Stored entries:
☆ ☆ ☆ ☆ ☆ ☆ ☆

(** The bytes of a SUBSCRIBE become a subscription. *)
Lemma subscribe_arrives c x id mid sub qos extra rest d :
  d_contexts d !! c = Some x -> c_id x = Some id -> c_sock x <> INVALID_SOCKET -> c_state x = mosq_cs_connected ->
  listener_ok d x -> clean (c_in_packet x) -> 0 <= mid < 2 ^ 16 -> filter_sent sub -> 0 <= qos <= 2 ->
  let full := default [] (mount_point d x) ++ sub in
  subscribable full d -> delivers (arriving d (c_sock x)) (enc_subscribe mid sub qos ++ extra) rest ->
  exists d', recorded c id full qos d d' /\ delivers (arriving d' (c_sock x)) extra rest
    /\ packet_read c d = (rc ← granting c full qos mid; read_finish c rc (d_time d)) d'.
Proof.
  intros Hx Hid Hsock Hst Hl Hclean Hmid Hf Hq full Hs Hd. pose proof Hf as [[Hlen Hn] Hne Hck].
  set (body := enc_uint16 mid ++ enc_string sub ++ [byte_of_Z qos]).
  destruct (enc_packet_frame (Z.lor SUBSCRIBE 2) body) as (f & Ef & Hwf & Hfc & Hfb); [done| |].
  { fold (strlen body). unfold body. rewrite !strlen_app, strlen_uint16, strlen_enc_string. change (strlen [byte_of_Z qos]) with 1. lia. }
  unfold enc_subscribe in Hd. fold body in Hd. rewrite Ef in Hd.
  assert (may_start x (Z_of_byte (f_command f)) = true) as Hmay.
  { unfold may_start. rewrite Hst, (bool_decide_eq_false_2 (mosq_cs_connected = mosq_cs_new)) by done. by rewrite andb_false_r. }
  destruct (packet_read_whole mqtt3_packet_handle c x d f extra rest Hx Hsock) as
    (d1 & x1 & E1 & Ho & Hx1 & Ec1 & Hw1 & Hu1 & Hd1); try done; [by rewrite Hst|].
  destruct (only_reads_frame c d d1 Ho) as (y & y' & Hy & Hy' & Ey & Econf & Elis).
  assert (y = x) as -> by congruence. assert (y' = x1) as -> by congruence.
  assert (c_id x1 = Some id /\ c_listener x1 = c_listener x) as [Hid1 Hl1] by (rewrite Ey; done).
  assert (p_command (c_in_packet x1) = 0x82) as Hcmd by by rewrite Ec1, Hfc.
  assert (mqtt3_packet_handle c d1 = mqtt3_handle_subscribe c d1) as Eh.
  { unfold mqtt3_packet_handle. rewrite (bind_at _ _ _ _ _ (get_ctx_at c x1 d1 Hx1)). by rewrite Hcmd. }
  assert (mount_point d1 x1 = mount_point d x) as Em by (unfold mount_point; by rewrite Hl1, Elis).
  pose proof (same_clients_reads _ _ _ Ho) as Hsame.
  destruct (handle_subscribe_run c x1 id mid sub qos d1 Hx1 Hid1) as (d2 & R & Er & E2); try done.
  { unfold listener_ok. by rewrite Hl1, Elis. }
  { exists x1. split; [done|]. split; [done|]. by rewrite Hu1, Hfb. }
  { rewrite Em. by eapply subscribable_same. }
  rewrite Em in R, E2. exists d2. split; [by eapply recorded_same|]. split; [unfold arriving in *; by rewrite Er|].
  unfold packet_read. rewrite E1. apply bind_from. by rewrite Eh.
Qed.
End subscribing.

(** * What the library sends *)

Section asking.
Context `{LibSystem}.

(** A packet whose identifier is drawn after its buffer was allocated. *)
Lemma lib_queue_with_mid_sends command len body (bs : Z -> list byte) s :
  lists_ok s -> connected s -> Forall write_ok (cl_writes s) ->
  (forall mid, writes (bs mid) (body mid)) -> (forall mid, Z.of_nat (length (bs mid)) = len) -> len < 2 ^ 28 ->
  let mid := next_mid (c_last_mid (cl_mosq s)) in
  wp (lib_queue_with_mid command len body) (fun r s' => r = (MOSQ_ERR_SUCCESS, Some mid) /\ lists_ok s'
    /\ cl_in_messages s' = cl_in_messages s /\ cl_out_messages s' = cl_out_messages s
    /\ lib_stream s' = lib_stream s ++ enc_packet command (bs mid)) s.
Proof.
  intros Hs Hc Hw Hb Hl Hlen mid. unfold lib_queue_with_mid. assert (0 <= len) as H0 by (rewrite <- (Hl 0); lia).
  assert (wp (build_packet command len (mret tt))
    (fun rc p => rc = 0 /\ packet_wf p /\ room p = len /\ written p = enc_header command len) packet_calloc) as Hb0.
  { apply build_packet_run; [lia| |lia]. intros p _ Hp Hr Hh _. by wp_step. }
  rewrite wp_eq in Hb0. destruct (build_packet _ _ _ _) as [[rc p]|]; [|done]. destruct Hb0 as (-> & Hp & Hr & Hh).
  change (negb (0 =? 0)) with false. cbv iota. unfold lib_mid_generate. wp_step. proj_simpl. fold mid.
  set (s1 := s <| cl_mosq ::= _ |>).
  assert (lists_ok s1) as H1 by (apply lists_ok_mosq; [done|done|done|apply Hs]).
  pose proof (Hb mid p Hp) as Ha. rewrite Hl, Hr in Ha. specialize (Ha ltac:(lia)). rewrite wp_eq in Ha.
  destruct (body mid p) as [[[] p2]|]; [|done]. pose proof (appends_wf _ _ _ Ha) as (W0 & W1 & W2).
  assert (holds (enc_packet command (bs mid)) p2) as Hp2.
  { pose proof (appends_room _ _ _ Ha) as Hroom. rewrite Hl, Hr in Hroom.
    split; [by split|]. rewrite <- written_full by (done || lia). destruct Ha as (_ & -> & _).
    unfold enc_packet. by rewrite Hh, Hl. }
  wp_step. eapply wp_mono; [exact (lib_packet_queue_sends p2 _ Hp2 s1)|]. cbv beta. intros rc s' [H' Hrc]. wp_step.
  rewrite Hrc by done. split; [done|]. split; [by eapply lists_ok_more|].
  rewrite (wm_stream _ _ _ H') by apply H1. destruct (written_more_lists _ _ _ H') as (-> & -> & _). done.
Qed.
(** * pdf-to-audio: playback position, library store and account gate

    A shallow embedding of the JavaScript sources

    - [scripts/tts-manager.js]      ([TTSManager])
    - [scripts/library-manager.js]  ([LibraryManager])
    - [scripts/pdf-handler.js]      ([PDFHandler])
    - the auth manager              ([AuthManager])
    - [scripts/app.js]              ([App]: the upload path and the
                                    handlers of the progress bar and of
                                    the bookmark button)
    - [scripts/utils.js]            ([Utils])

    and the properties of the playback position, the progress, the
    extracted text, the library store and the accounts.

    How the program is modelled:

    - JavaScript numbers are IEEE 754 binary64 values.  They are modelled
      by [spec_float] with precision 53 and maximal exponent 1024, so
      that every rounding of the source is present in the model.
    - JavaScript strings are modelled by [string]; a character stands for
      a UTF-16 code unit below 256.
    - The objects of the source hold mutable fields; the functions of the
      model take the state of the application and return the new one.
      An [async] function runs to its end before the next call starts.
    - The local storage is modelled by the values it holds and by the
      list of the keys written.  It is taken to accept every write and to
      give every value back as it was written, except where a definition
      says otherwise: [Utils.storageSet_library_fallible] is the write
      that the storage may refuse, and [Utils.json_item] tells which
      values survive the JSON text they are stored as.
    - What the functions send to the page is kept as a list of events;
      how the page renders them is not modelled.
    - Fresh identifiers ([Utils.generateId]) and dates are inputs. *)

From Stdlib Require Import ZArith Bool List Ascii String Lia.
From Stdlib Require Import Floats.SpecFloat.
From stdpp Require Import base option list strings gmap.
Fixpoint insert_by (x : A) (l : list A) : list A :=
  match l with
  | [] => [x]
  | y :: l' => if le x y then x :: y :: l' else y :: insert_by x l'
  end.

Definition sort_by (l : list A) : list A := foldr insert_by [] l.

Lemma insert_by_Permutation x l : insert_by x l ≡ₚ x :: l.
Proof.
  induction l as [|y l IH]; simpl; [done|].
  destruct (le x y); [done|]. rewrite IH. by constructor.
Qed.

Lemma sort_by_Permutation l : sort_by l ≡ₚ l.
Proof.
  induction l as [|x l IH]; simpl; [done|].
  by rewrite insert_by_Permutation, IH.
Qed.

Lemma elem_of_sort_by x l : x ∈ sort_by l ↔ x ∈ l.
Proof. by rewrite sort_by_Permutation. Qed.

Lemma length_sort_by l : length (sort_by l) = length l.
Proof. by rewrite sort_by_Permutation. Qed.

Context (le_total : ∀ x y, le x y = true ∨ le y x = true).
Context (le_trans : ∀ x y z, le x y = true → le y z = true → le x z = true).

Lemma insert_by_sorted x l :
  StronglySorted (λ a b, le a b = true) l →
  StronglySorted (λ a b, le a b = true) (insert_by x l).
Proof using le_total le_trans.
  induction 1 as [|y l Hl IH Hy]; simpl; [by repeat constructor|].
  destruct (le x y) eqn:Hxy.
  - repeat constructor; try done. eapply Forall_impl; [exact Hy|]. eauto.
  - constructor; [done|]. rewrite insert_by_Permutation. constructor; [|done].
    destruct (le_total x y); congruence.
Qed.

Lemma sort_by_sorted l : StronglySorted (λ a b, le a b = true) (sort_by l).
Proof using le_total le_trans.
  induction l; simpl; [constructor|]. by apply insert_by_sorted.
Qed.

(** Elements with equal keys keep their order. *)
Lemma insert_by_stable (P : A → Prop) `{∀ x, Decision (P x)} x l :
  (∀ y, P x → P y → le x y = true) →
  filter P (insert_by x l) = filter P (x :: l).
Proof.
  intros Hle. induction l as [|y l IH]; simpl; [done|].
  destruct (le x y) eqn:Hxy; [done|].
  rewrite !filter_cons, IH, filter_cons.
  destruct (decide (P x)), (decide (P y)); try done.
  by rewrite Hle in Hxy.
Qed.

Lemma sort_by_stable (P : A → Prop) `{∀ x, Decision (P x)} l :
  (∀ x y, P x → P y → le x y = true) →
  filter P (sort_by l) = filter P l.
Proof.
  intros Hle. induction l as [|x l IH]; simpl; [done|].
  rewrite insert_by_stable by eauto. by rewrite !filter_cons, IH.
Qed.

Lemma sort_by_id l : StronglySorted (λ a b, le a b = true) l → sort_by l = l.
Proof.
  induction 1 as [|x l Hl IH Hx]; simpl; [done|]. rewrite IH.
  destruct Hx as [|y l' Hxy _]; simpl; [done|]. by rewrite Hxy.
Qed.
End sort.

☆ ☆ ☆ ☆ ☆ ☆ ☆

Brief:
Word for word, retype the lines from the one containing "destruct Hx as" through the final line of the data, including both ends and nothing more.

Written solution:
  destruct Hx as [|y l' Hxy _]; simpl; [done|]. by rewrite Hxy.
Qed.
End sort.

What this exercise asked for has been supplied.